Please write out the records exactly.
····················
(** * NSE MACD scanner: indicator engine, signal classifier, crossover
      detector, alert ledger and notification throttle

    A shallow embedding of [app_simple_macd.py].  Python floats are IEEE-754
    binary64 numbers and are modelled by [spec_float] with precision 53 and
    exponent bound 1024; Python ints are [Z]; Python exceptions are the
    [Raise] branch of [result]; the set of alert keys kept in the session
    state is a [gset string]. *)

From Stdlib Require Import ZArith Ascii SpecFloat Lia.
From stdpp Require Import base list strings gmap.

(** ** Python values *)

Module Py.

(** *** Exceptions *)

Inductive exn : Type :=
| ZeroDivisionError
| IndexError
| ProviderError.

Inductive result (A : Type) : Type :=
| Ok (a : A)
| Raise (e : exn).
Global Arguments Ok {A} a.
Global Arguments Raise {A} e.

Global Instance result_ret : MRet result := fun _ a => Ok a.
Global Instance result_bind : MBind result := fun _ _ f m =>
  match m with
  | Ok a => f a
  | Raise e => Raise e
  end.

(** [for x in xs: s = body(s, x)], stopping at the first exception. *)
Fixpoint for_each {A S : Type} (xs : list A) (body : S -> A -> result S) (s : S)
  : result S :=
  match xs with
  | [] => Ok s
  | x :: xs' => s' ← body s x; for_each xs' body s'
  end.

(** [[f(x) for x in xs]], stopping at the first exception. *)
Fixpoint comprehension {A B : Type} (f : A -> result B) (xs : list A)
  : result (list B) :=
  match xs with
  | [] => Ok []
  | x :: xs' => y ← f x; ys ← comprehension f xs'; Ok (y :: ys)
  end.

(** *** Lists *)

(** [l[i]] for an int [i]: a negative index counts from the end, an index
    outside the list raises [IndexError]. *)
Definition index {A : Type} (l : list A) (i : Z) : result A :=
  let j := (if i <? 0 then Z.of_nat (length l) + i else i)%Z in
  if (j <? 0)%Z then Raise IndexError
  else match l !! Z.to_nat j with
       | Some x => Ok x
       | None => Raise IndexError
       end.

(** [range(a, b)] and [len]. *)
Definition range (a b : Z) : list Z := seqZ a (b - a).
Definition len {A : Type} (l : list A) : Z := Z.of_nat (length l).

(** *** Floats *)

Definition float : Type := spec_float.

Definition prec : Z := 53.
Definition emax : Z := 1024.

(** [float(z)]: the int rounded to the nearest binary64 number. *)
Definition of_int (z : Z) : float := binary_normalize prec emax z 0 false.

(** An int as an exact (unrounded) operand of a true division. *)
Definition exact_int (z : Z) : spec_float :=
  match z with
  | Z0 => S754_zero false
  | Zpos p => S754_finite false p 0
  | Zneg p => S754_finite true p 0
  end.

Definition fadd (x y : float) : float := SFadd prec emax x y.
Definition fsub (x y : float) : float := SFsub prec emax x y.
Definition fmul (x y : float) : float := SFmul prec emax x y.
Definition flt (x y : float) : bool := SFltb x y.
Definition fle (x y : float) : bool := SFleb x y.
Definition fgt (x y : float) : bool := SFltb y x.
Definition fge (x y : float) : bool := SFleb y x.

(** [a / b] on two ints: the exact quotient rounded once to binary64;
    [ZeroDivisionError] when [b] is zero. *)
Definition int_truediv (a b : Z) : result float :=
  if (b =? 0)%Z then Raise ZeroDivisionError
  else Ok (SFdiv prec emax (exact_int a) (exact_int b)).

(** [x / n] for a float [x] and a non-zero int [n] (the int is converted
    first). *)
Definition fdiv_int (x : float) (n : Z) : float := SFdiv prec emax x (of_int n).

Definition is_nan (x : float) : bool :=
  match x with
  | S754_nan => true
  | _ => false
  end.

Definition nan : float := S754_nan.

Global Arguments of_int : simpl never.
Global Arguments fadd : simpl never.
Global Arguments fsub : simpl never.
Global Arguments fmul : simpl never.
Global Arguments flt : simpl never.
Global Arguments fle : simpl never.
Global Arguments fgt : simpl never.
Global Arguments fge : simpl never.
Global Arguments int_truediv : simpl never.
Global Arguments fdiv_int : simpl never.

End Py.

Import Py.

(** ** Indicator engine *)

(** The expression [x * k + prev * (1 - k)] of the loop body. *)
Definition ema_step (k x prev : float) : float :=
  fadd (fmul x k) (fmul prev (fsub (of_int 1) k)).
Global Arguments ema_step : simpl never.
····················
SOLUTION TO THIS PROBLEM:
(** * NSE MACD scanner: indicator engine, signal classifier, crossover
      detector, alert ledger and notification throttle

    A shallow embedding of [app_simple_macd.py].  Python floats are IEEE-754
    binary64 numbers and are modelled by [spec_float] with precision 53 and
    exponent bound 1024; Python ints are [Z]; Python exceptions are the
    [Raise] branch of [result]; the set of alert keys kept in the session
    state is a [gset string]. *)

From Stdlib Require Import ZArith Ascii SpecFloat Lia.
From stdpp Require Import base list strings gmap.

(** ** Python values *)

Module Py.

(** *** Exceptions *)

Inductive exn : Type :=
| ZeroDivisionError
| IndexError
| ProviderError.

Inductive result (A : Type) : Type :=
| Ok (a : A)
| Raise (e : exn).
Global Arguments Ok {A} a.
Global Arguments Raise {A} e.

Global Instance result_ret : MRet result := fun _ a => Ok a.
Global Instance result_bind : MBind result := fun _ _ f m =>
  match m with
  | Ok a => f a
  | Raise e => Raise e
  end.

(** [for x in xs: s = body(s, x)], stopping at the first exception. *)
Fixpoint for_each {A S : Type} (xs : list A) (body : S -> A -> result S) (s : S)
  : result S :=
  match xs with
  | [] => Ok s
  | x :: xs' => s' ← body s x; for_each xs' body s'
  end.

(** [[f(x) for x in xs]], stopping at the first exception. *)
Fixpoint comprehension {A B : Type} (f : A -> result B) (xs : list A)
  : result (list B) :=
  match xs with
  | [] => Ok []
  | x :: xs' => y ← f x; ys ← comprehension f xs'; Ok (y :: ys)
  end.

(** *** Lists *)

(** [l[i]] for an int [i]: a negative index counts from the end, an index
    outside the list raises [IndexError]. *)
Definition index {A : Type} (l : list A) (i : Z) : result A :=
  let j := (if i <? 0 then Z.of_nat (length l) + i else i)%Z in
  if (j <? 0)%Z then Raise IndexError
  else match l !! Z.to_nat j with
       | Some x => Ok x
       | None => Raise IndexError
       end.

(** [range(a, b)] and [len]. *)
Definition range (a b : Z) : list Z := seqZ a (b - a).
Definition len {A : Type} (l : list A) : Z := Z.of_nat (length l).

(** *** Floats *)

Definition float : Type := spec_float.

Definition prec : Z := 53.
Definition emax : Z := 1024.

(** [float(z)]: the int rounded to the nearest binary64 number. *)
Definition of_int (z : Z) : float := binary_normalize prec emax z 0 false.

(** An int as an exact (unrounded) operand of a true division. *)
Definition exact_int (z : Z) : spec_float :=
  match z with
  | Z0 => S754_zero false
  | Zpos p => S754_finite false p 0
  | Zneg p => S754_finite true p 0
  end.

Definition fadd (x y : float) : float := SFadd prec emax x y.
Definition fsub (x y : float) : float := SFsub prec emax x y.
Definition fmul (x y : float) : float := SFmul prec emax x y.
Definition flt (x y : float) : bool := SFltb x y.
Definition fle (x y : float) : bool := SFleb x y.
Definition fgt (x y : float) : bool := SFltb y x.
Definition fge (x y : float) : bool := SFleb y x.

(** [a / b] on two ints: the exact quotient rounded once to binary64;
    [ZeroDivisionError] when [b] is zero. *)
Definition int_truediv (a b : Z) : result float :=
  if (b =? 0)%Z then Raise ZeroDivisionError
  else Ok (SFdiv prec emax (exact_int a) (exact_int b)).

(** [x / n] for a float [x] and a non-zero int [n] (the int is converted
    first). *)
Definition fdiv_int (x : float) (n : Z) : float := SFdiv prec emax x (of_int n).

Definition is_nan (x : float) : bool :=
  match x with
  | S754_nan => true
  | _ => false
  end.

Definition nan : float := S754_nan.

Global Arguments of_int : simpl never.
Global Arguments fadd : simpl never.
Global Arguments fsub : simpl never.
Global Arguments fmul : simpl never.
Global Arguments flt : simpl never.
Global Arguments fle : simpl never.
Global Arguments fgt : simpl never.
Global Arguments fge : simpl never.
Global Arguments int_truediv : simpl never.
Global Arguments fdiv_int : simpl never.

End Py.

Import Py.

(** ** Indicator engine *)

(** The expression [x * k + prev * (1 - k)] of the loop body. *)
Definition ema_step (k x prev : float) : float :=
  fadd (fmul x k) (fmul prev (fsub (of_int 1) k)).
Global Arguments ema_step : simpl never.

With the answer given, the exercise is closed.